___ INFORMATION ___

(* ===== verification/Prelude.v ===== *)
(** * LASO

    LASO runs pipelines of agents, tools and workers.  A client registers a pipeline, starts a run of it
    (directly, through a schedule, an event trigger, or a turn of an agent session), and the runtime moves
    the run from node to node, checkpointing every step in a record store that several instances may
    share.  This development models the program's core in C++ ([src/src], [src/include]) as executable
    functions and proves what makes it correct.

    ** Parts of the program and their files

    The bottom layer holds data.  [Json] is the document type ([laso::Json]); [Types] and [Codec] are
    [include/laso/core/types.hpp] and [src/core/types.cpp] with their JSON forms; [Worker] is
    [include/laso/workers/worker.hpp] and [src/workers/worker.cpp]; [Text] holds string routines; [Samples]
    the concrete values at which theorems are instantiated.

    Pipelines: [Pipeline] (identifiers, validation) and [Yaml] (documents) are [src/pipeline/parser.cpp];
    [Graph] is the run cursor [src/runtime/graph.cpp].  [Access] holds the registries, the policy engine,
    permissions and the trusted gateway.

    Storage: [Db] is the PostgreSQL schema as a state with transactions; [Coordination] is the lease table
    and the instance registry ([src/storage/coordination.cpp]); [Store] the record operations and the audit
    journal and [Sessions] the session operations of [src/storage/postgres.cpp]. [SessionInv] and
    [SessionClaims] hold the invariant of the sessions and its consequences; [Isolation] has transactions
    that overlap under READ COMMITTED and what they leave of finished work; [Rows], [RunRows] and
    [LeaseRows] say which rows an operation can change.  [Pool] is the pool of connections,
    [src/storage/postgres_pool.cpp].  [Reducer] is [src/context/reducer.cpp] and [Reduction] the automatic
    reduction of a session's history before a turn, in [src/runtime/runtime.cpp].

    Activity: [Effects] is the monad of operations that act on an object's state through the store and other
    components; [Threads] the interleaving of several threads over one state.  [Clock], [Cron], [Schedule],
    [Scheduler] and [SchedulerClaims] are [src/scheduler/scheduler.cpp]; [Runtime], [Execution] and
    [Lifecycle] are [src/runtime/runtime.cpp] and the locked start of an execution; [Steps], [Branches] and
    [Stepper] are the coroutines of [src/runtime/execution.cpp], [Walk] the walks over its branches,
    [Following], [Holding] and [Stepping] what their steps may change, and [StepperClaims] the conclusions;
    [Claiming] and [ClusterClaims] are the passes of the claim and lease loops that share runs and branches
    between instances; [Sha256], [Files], [Workspace] and [Artifacts] are [src/core/artifacts.cpp] and
    [src/runtime/workspace.cpp] over a file system; [Manager], [Submission] and [Interactions] are
    [src/workers/manager.cpp]; [Quiet], [Calm], [Tickets] and [Dispatch] say what its blocks and threads may
    change, [Retries] when they submit a job again, and [ManagerClaims] and [Decisions] draw the
    conclusions; [Ingress] and [IngressClaims] are [src/application/event_ingress.cpp].

    The service over them is [src/application/service.cpp]: [Registration] and [RegistrationClaims] are its
    registry of pipelines, [Recovery] the recovery of the history an earlier process left, [Maintenance] and
    [MaintenanceClaims] the draining and maintenance of an instance with its state file and the journal of
    operator actions; its session operations are in [Sessions].

    ** How state and operations correspond to the code

    A C++ struct is a record with the same fields (prefixed where Rocq needs unique names), an enum an
    inductive type.  An object's fields form a record ([DB], [World], [RT], [Mgr], [Ingress], [SV]); an
    operation is a function from that state to a state and either a result or the exception thrown ([tres]),
    so that effects made before a throw are kept and [catch] clauses are modelled case by case ([io_catch],
    [io_catch_all], [task_handle]).  A transaction keeps nothing when it throws, except the identity
    columns.  Transactions of [Db] run one after the other; the checks of [write_records] take no row lock,
    and [Isolation] models what commits that overlap make of them.  An operation that holds its object's
    mutex throughout is one atomic step; the operations of the worker manager, which release it around calls
    of a worker, and those of the event ingress, which hold it for their counters only, are programs of
    atomic blocks and calls that a pool interleaves; so are the passes of the distributed loops, over the
    processes and the database of a [Cluster].  Integers have their width written out ([u64], [ns64], 32-bit
    words).  Clocks, identifiers, the JSON printer, the YAML library, callbacks, file system failures and
    worker transports are parameters; every reading of a clock or an identifier gets the number of the call,
    so that successive readings are independent.

    ** What the theorems show

    Pipelines: acceptance is equivalent to a declarative specification; in an accepted pipeline routing
    selects exactly one edge, never exceeds a budget and terminates; joins do not depend on the order of
    arrival.  Storage: the lease table refines an abstract lock service with fencing tokens and a stale
    holder is refused by every write; claims are won once; finished work, once no open transaction has
    checked it before, finished turns and terminal states never change; journals are numbered without gaps
    and paged completely; a connection of the pool belongs to one lease, and no wake-up is lost unless a
    thread gives up although it could take a connection. Runs: in every interleaving of the operations and
    executions of one instance the stored state of a run follows the transition table and an ended run stays
    ended, unless the start of its execution threw; the coroutines of executions, with their retries,
    approvals, sub-pipelines and concurrent branches, do nothing else to the stored runs unless a start or
    the write of a resting state throws, and their loops end within the step limit of the pipeline, the wait
    for a child with the deadline or the stop.  A branch is given to other instances exactly when its nodes
    allow it.  Instances: whatever the interleaving of claims, renewals, ends and restarts, a current lease
    is held at one place, and the slots bound the branches executed in the cluster and for a
    run.  Scheduling: cron searches return the first match, due times move forward, an occurrence is
    launched once.  Files: the hash is SHA-256, staging is confined to its directory and yields the
    manifest's content, uploads are content-addressed and collection keeps what is referenced.  Workers:
    with one manager on the database a job is first handed to a transport at most once, and once more for
    every dispatch that ended without a recorded handle, and retried only where the transport recovers
    submissions, a decided interaction is final, and identifiers of jobs are well-formed.  Events: an
    external event is accepted once, and the capacity of the ingress is respected and given back. Context: a
    reduction covers the whole earlier history, in order, within the budget, and writes nothing but one
    generation; the reference reducer keeps as much as fits.  Service: the registry of pipelines is closed
    under its pinned references and free of cycles, its search for recursion decides, and a registered
    document is found again as it was parsed; recovery leaves no run executing and only moves runs along
    their table; the modes of the runtime, of the service and in the state file agree whatever fails,
    survive a restart, and an instance that is safe to stop is idle and refuses work.  Access: the policy
    engine and the gateway decide as their specifications say.

    ** Bounds and fuel

    Recursion that is not structural takes fuel.  [visit] and [reach] get [graph_fuel], one more than the
    number of nodes ([visit_total], [reach_total]).  [hex_digits] gets 16, the digits of 64 bits.  The paged
    listings get one page more than the offset limit of the store allows ([max_queue_pages],
    [max_artifact_pages]).  [cron_search] gets the code's own search limit, the skipping of missed
    occurrences its [max_skips].  [cancel_fuel] is the number of stored runs: a cancelled tree visits each
    once.  The SHA-256 update loop gets the length of its input.  [cancel] of the worker manager recurses
    over child jobs without a bound in the code; its theorems hold for every depth.  [gather] gets the
    number of turns it has to read ([gather_fuel]).  The loop of an execution gets [run_fuel], 257 passes
    for each step its pipeline has left, and the loop of a branch [branch_fuel]; [execution_terminates]
    proves that neither runs out.  [walk_fuel] is one more than the number of edges ([walk_correct]).  The
    loops of the code that wait for a child run or for local branches poll without a bound; here a thread
    looks [polls] times and then stays as it is ([Polling]); the theorems hold for every number, and a wait
    for a child gets there only if [context.check] has succeeded more than [polls] times ([ends]).
    [visit_fuel] is two names for each record and the candidate ([visit_decides]); [max_run_pages] pages of
    runs are more than the offset limit of the store allows.

    ** One instance, and what is atomic

    Several instances may share a schema.  [Coordination], [Isolation], [Claiming] and [ClusterClaims] are
    about any number of them; so are the operations of the sessions, which lock the row of the session, the
    claims and the fenced commits. The worker manager, the scheduler and the life of runs are modelled for
    one instance: no other process writes their records ([other_components], [sched_step], [coordinated
    config = false]).  Three operations of the code run without a lock from end to end and are one step
    here: [register_pipeline] (one registration at a time), [collect_garbage] (no upload beside it) and
    [operator_maintenance] (the mode is not changed while it is reported).  A run has one coroutine at a
    time ([enter_run]), as [schedule] refuses an active run.

    ** Not modelled

    Network and terminal I/O (API, server, command line, providers, S3 and remote artifact stores, opening a
    connection to the database), processes and pipes ([process_transport]), dynamic loading of plugins, the
    schema validator (a wrapper of a library), configuration files, the thread pool, aggregated diagnostics
    and views of the service, its operations that only forward to another component, the nodes that call
    functions, agents, tools and workers (calls with arbitrary answers), the execution of a branch that
    another instance claimed ([execute_distributed_work]) and the lookup of provider continuations, the
    session loop of the runtime and the supervision that restarts its loops, the brokered browser tool call
    of the worker manager ([handle_tool_call]), its per-worker submission mutex and the failure of an
    allocation between a reservation and its thread. *)

From stdpp Require Export base tactics list gmap strings fin_maps sorting.
From Stdlib Require Export ZArith Lia.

___

> _THE PROBLEM_: Check each line of the listing above. Copy it if it holds the string "between".

> _WRITTEN ANSWER_:
    between instances; [Sha256], [Files], [Workspace] and [Artifacts] are [src/core/artifacts.cpp] and
    allocation between a reservation and its thread. *)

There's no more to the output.